Whenever a line contains the string "mfor", copy it out of the entries.

-=-=-=-=-

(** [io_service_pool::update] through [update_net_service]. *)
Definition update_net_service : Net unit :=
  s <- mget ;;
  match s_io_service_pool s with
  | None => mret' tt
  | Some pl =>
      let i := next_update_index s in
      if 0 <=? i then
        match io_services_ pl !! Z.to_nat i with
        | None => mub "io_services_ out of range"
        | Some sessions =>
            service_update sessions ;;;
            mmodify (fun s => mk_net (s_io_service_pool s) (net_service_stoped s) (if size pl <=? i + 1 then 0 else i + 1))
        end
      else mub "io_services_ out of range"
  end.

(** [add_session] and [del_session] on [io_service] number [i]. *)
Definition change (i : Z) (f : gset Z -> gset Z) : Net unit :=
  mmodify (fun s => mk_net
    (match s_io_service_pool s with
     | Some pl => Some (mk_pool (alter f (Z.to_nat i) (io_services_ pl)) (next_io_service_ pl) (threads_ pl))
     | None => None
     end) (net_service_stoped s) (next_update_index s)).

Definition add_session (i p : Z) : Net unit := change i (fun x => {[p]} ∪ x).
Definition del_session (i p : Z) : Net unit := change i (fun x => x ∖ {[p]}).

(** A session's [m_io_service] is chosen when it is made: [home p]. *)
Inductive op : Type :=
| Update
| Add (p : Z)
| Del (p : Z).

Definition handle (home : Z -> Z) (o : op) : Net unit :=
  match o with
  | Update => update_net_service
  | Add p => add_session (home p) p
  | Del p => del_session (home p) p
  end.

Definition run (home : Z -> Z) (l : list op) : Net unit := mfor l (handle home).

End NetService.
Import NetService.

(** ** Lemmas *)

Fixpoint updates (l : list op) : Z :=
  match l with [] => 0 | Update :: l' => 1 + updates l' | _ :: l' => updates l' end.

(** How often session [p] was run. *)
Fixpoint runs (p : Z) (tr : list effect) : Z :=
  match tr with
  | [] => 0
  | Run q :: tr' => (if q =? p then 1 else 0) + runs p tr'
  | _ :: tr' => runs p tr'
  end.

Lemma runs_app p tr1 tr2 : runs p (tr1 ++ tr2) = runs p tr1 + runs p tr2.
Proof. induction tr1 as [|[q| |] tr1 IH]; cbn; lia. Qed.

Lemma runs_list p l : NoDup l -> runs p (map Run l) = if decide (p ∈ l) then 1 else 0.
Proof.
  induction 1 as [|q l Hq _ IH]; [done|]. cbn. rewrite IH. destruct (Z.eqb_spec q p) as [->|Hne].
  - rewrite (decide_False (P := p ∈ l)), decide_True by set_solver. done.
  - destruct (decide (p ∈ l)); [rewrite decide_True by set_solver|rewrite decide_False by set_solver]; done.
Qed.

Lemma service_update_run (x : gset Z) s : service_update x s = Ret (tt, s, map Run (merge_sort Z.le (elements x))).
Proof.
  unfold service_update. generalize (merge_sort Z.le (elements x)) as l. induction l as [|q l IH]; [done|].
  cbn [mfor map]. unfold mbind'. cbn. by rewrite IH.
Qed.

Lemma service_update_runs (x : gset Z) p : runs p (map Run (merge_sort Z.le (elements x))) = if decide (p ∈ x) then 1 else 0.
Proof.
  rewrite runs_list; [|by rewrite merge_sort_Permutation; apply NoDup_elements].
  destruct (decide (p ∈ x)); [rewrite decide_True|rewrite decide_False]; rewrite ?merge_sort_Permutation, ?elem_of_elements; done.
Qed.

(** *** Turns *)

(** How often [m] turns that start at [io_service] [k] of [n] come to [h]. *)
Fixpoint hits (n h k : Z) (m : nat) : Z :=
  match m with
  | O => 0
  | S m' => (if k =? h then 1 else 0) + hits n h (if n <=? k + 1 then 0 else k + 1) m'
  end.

-=-=-=-=-

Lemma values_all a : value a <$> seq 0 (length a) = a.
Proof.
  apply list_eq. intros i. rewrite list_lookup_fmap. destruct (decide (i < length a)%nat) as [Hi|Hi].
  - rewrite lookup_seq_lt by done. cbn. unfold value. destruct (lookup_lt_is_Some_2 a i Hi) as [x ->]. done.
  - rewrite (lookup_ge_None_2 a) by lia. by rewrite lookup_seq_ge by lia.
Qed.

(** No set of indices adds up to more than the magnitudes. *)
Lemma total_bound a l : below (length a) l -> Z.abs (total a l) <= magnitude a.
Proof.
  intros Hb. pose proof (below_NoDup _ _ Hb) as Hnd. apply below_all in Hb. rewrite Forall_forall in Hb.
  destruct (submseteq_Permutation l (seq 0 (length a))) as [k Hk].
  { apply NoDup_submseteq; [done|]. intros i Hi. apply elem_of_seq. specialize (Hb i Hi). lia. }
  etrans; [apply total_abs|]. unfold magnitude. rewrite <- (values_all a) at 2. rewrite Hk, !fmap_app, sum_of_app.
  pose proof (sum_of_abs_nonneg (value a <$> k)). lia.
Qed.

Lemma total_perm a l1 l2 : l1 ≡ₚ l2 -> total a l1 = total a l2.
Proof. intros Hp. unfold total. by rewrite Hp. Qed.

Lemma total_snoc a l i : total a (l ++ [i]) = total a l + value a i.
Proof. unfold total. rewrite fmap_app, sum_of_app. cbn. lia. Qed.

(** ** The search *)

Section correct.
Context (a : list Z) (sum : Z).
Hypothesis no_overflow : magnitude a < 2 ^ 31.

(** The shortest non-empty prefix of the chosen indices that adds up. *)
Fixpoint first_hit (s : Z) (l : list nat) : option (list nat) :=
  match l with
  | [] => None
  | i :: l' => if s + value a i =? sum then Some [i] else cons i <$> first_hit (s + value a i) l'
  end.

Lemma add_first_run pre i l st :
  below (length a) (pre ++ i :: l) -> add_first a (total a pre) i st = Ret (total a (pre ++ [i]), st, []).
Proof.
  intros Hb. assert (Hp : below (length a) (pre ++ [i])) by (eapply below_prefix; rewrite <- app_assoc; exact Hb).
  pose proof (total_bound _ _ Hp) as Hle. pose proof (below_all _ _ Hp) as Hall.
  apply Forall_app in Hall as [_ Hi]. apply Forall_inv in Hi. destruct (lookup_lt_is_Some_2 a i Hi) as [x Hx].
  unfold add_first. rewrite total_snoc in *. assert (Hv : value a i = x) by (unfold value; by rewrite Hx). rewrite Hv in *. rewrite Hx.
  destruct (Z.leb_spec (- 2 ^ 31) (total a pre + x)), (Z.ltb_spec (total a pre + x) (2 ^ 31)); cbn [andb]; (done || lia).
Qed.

-=-=-=-=-

RESPONSE BOX>
Definition run (home : Z -> Z) (l : list op) : Net unit := mfor l (handle home).
  cbn [mfor map]. unfold mbind'. cbn. by rewrite IH.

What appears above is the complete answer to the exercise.